▶ Exercise instructions: Return every line from the one with "(** [b.astype(int)] *)" through the one with "Definition replace (a", inclusive, exactly as it appears below.

═════ Provided material ═════

(** * pyfda_fix_lib: fixpoint quantisation and number-format conversion

    A shallow embedding of [pyfda/pyfda_fix_lib.py] (class [Fixed] and the
    helper functions [bin2hex], [dec2hex], [dec2csd], [csd2dec]).

    Numeric model.  The Python code computes with IEEE doubles.  Here a
    number is an exact rational ([Q]); [2. ** n] is the exact power of two.
    On the dyadic values the library is used with (multiples of [LSB] with
    fewer than 53 significant bits) double arithmetic is exact and agrees
    with this model; NaN, infinities and rounding errors of very long
    mantissas are outside the model. *)

From Stdlib Require Import ZArith QArith Qround Qabs Qpower Lia Lqa List Ascii String Bool.
From stdpp Require Import gmap strings.

Import ListNotations.
Local Open Scope Z_scope.
Local Open Scope string_scope.

(** ** Numeric helpers: the numpy functions the module calls *)

Module Np.

Definition ltb (x y : Q) : bool := negb (Qle_bool y x).
Definition leb (x y : Q) : bool := Qle_bool x y.
Definition geb (x y : Q) : bool := Qle_bool y x.
Definition gtb (x y : Q) : bool := negb (Qle_bool x y).

(** [np.floor], [np.ceil] *)
Definition floor (x : Q) : Q := inject_Z (Qfloor x).
Definition ceil (x : Q) : Q := inject_Z (Qceiling x).

(** [np.fix]: round towards zero. *)
Definition fix_ (x : Q) : Q :=
  if Qle_bool 0 x then floor x else ceil x.

(** [np.round] and [np.rint]: round to nearest, ties to the even integer. *)
Definition rint_z (x : Q) : Z :=
  let f := Qfloor x in
  let d := (x - inject_Z f)%Q in
  match (d ?= 1 # 2)%Q with
  | Lt => f
  | Gt => f + 1
  | Eq => if Z.even f then f else f + 1
  end.
Definition rint (x : Q) : Q := inject_Z (rint_z x).
Definition round (x : Q) : Q := rint x.


(** [np.sign] *)
Definition sign (x : Q) : Q :=
  match (x ?= 0)%Q with
  | Lt => inject_Z (-1)
  | Eq => 0%Q
  | Gt => 1%Q
  end.

(** [2. ** n] for an integer [n]. *)
Definition pow2 (n : Z) : Q := Qpower (inject_Z 2) n.

(** [np.sum] of a boolean vector. *)
Definition sum (l : list bool) : Z :=
  fold_right (fun (b : bool) acc => (if b then 1 else 0) + acc) 0 l.

(** [b.astype(int)] *)
Definition as_int (b : bool) : Z := if b then 1 else 0.

End Np.

(** ** The Python string operations the module calls *)

Module Py.

Local Open Scope list_scope.

Definition chars (s : string) : list ascii := list_ascii_of_string s.
Definition str (l : list ascii) : string := string_of_list_ascii l.

Definition ch_eqb (a b : ascii) : bool := Ascii.eqb a b.

(** [c in "..."] *)
Definition one_of (set : string) (c : ascii) : bool :=
  existsb (ch_eqb c) (chars set).

(** [re.sub('[^...]', '', s)]: keep the characters of the class. *)
Definition keep (allowed : ascii -> bool) (s : string) : string :=
  str (List.filter allowed (chars s)).

(** [s.replace(a, b)] for one-character [a]. *)
Definition replace (a : ascii) (b : string) (s : string) : string :=
  str (flat_map (fun c => if ch_eqb c a then chars b else [c]) (chars s)).

(** [s.split(sep)] for one-character [sep]: always at least one part. *)
Fixpoint split_chars (sep : ascii) (l : list ascii) : list (list ascii) :=
  match l with
  | [] => [[]]
  | c :: tl =>
      if ch_eqb c sep then [] :: split_chars sep tl
      else match split_chars sep tl with
           | [] => [[c]]
           | p :: ps => (c :: p) :: ps
           end
  end.
Definition split (sep : ascii) (s : string) : list string :=
  map str (split_chars sep (chars s)).

(** [s.lower()] on ASCII letters. *)
Definition lower_ch (c : ascii) : ascii :=
  let n := nat_of_ascii c in
  if (65 <=? n)%nat && (n <=? 90)%nat then ascii_of_nat (n + 32) else c.
Definition lower (s : string) : string := str (map lower_ch (chars s)).

(** [s.strip("0")]: both ends. *)
Fixpoint lstrip (c : ascii) (l : list ascii) : list ascii :=
  match l with
  | [] => []
  | x :: tl => if ch_eqb x c then lstrip c tl else l
  end.
Definition strip (c : ascii) (s : string) : string :=
  str (rev (lstrip c (rev (lstrip c (chars s))))).

Definition len (s : string) : Z := Z.of_nat (String.length s).


(** Value of a digit character in a base up to 16. *)
Definition digit_val (b : Z) (c : ascii) : option Z :=
  let n := Z.of_nat (nat_of_ascii c) in
  let v := (if (48 <=? n) && (n <=? 57) then n - 48
            else if (65 <=? n) && (n <=? 70) then n - 55
            else if (97 <=? n) && (n <=? 102) then n - 87
            else 16)%Z in
  if (v <? b)%Z then Some v else None.

(** One or more digits of the base, most significant first. *)
Fixpoint digits_val (b : Z) (acc : Z) (l : list ascii) : option Z :=
  match l with
  | [] => Some acc
  | c :: tl =>
      match digit_val b c with
      | Some d => digits_val b (acc * b + d) tl
      | None => None
      end
  end.
Definition number (b : Z) (l : list ascii) : option Z :=
  match l with [] => None | _ => digits_val b 0 l end.

(** Sign prefix of a literal. *)
Definition take_sign (l : list ascii) : Z * list ascii :=
  match l with
  | "-"%char :: tl => (-1, tl)
  | "+"%char :: tl => (1, tl)
  | _ => (1, l)
  end.

(** [int(s, base)] for the bases the module uses (0, 2, 10, 16), on
    literals without blanks and underscores: a sign, the base prefix
    where Python allows it, and digits.  [None] is [ValueError]. *)
Definition int_base (s : string) (b : Z) : option Z :=
  let '(sg, l) := take_sign (chars s) in
  let body :=
    match b, l with
    | 16, "0"%char :: x :: tl =>
        if one_of "xX" x then number 16 tl else number 16 l
    | 2, "0"%char :: x :: tl =>
        if one_of "bB" x then number 2 tl else number 2 l
    | 0, "0"%char :: x :: tl =>
        if one_of "xX" x then number 16 tl
        else if one_of "oO" x then number 8 tl
        else if one_of "bB" x then number 2 tl
        else match number 10 l with Some 0 => Some 0 | _ => None end
    | 0, _ => number 10 l
    | _, _ => number b l
    end in
  option_map (Z.mul sg) body.

(** *** Printing integers *)

Definition digit_char (d : Z) : ascii :=
  if (d <? 10)%Z then ascii_of_nat (Z.to_nat (48 + d))
  else ascii_of_nat (Z.to_nat (55 + d)).

(** Digits of [n >= 0] in base [b], most significant first; upper-case
    letters above 9. *)
Fixpoint digits_of (b : Z) (fuel : nat) (n : Z) (acc : list ascii) : list ascii :=
  match fuel with
  | O => acc
  | S f =>
      let acc' := digit_char (n mod b) :: acc in
      if (n / b =? 0)%Z then acc' else digits_of b f (n / b) acc'
  end.
Definition nat_digits (b : Z) (n : Z) : list ascii :=
  digits_of b (S (Z.to_nat (Z.log2 n))) n [].

(** [str(n)], [bin(n)[2:]] and ["{0:X}".format(n)] for an integer. *)
Definition int_digits (b : Z) (n : Z) : string :=
  if (n <? 0)%Z then String "-"%char (str (nat_digits b (- n)))
  else str (nat_digits b n).
Definition str_int (n : Z) : string := int_digits 10 n.
Definition format_X (n : Z) : string := int_digits 16 n.

Definition repeat_ch (c : ascii) (n : Z) : list ascii := repeat c (Z.to_nat n).



(** *** Reading decimal literals *)

Definition is_digit (c : ascii) : bool :=
  let n := nat_of_ascii c in (48 <=? n)%nat && (n <=? 57)%nat.

Fixpoint span_digits (l : list ascii) : list ascii * list ascii :=
  match l with
  | c :: tl =>
      if is_digit c then let '(d, r) := span_digits tl in (c :: d, r)
      else ([], l)
  | [] => ([], [])
  end.

Definition digits_or_zero (l : list ascii) : Z :=
  match digits_val 10 0 l with Some n => n | None => 0 end.

(** Power of ten with an integer exponent. *)
Definition pow10 (e : Z) : Q := Qpower (inject_Z 10) e.

(** The exponent part [e[+-]dd] of a literal, consumed only when it is
    complete. *)
Definition read_exponent (l : list ascii) : Z * list ascii :=
  match l with
  | c :: tl =>
      if one_of "eE" c then
        let '(sg, tl') := take_sign tl in
        match span_digits tl' with
        | ([], _) => (0, l)
        | (d, r) => (sg * digits_or_zero d, r)
        end
      else (0, l)
  | [] => (0, l)
  end.

(** The longest prefix that is a decimal floating literal (C [strtod]
    as [float()] and [complex()] use it), with the unread rest. *)
Definition strtod (l : list ascii) : option (Q * list ascii) :=
  let '(sg, l1) := take_sign l in
  let '(di, l2) := span_digits l1 in
  let '(df, l3) :=
    match l2 with
    | "."%char :: tl => span_digits tl
    | _ => ([], l2)
    end in
  match (di ++ df)%list with
  | [] => None
  | ds =>
      let '(e, l4) := read_exponent l3 in
      Some ((inject_Z (sg * digits_or_zero ds)
             * pow10 (e - Z.of_nat (List.length df)))%Q, l4)
  end.

(** [float(s)]: blanks around the literal are skipped; [None] is
    [ValueError].  The words [inf] and [nan] have no rational value and
    are not read. *)
Definition float (s : string) : option Q :=
  match strtod (rev (lstrip " "%char (rev (lstrip " "%char (chars s))))) with
  | Some (q, []) => Some q
  | _ => None
  end.

(** [complex(s)] on a literal without blanks, as CPython reads it:
    an optional pair of parentheses around [x], [x+yj], [yj] or a
    signed [j]. *)
Definition is_j (c : ascii) : bool := one_of "jJ" c.

Definition complex_body (l : list ascii) : option (Q * Q * list ascii) :=
  match strtod l with
  | Some (z, r) =>
      match r with
      | c :: tl =>
          if one_of "+-" c then
            match strtod r with
            | Some (y, j :: r') => if is_j j then Some (z, y, r') else None
            | Some (_, []) => None
            | None =>
                match tl with
                | j :: r' =>
                    if is_j j
                    then Some (z, if ch_eqb c "-"%char then inject_Z (-1) else 1%Q, r')
                    else None
                | [] => None
                end
            end
          else if is_j c then Some (0%Q, z, tl)
          else Some (z, 0%Q, r)
      | [] => Some (z, 0%Q, [])
      end
  | None =>
      let '(sg, r) := take_sign l in
      match r with
      | j :: r' => if is_j j then Some (0%Q, inject_Z sg, r') else None
      | [] => None
      end
  end.

Definition complex (s : string) : option (Q * Q) :=
  match chars s with
  | "("%char :: l =>
      match complex_body l with
      | Some (x, y, [")"%char]) => Some (x, y)
      | _ => None
      end
  | l =>
      match complex_body l with
      | Some (x, y, []) => Some (x, y)
      | _ => None
      end
  end.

═════

▶ Task answer:
(** [b.astype(int)] *)
Definition as_int (b : bool) : Z := if b then 1 else 0.

End Np.

(** ** The Python string operations the module calls *)

Module Py.

Local Open Scope list_scope.

Definition chars (s : string) : list ascii := list_ascii_of_string s.
Definition str (l : list ascii) : string := string_of_list_ascii l.

Definition ch_eqb (a b : ascii) : bool := Ascii.eqb a b.

(** [c in "..."] *)
Definition one_of (set : string) (c : ascii) : bool :=
  existsb (ch_eqb c) (chars set).

(** [re.sub('[^...]', '', s)]: keep the characters of the class. *)
Definition keep (allowed : ascii -> bool) (s : string) : string :=
  str (List.filter allowed (chars s)).

(** [s.replace(a, b)] for one-character [a]. *)
Definition replace (a : ascii) (b : string) (s : string) : string :=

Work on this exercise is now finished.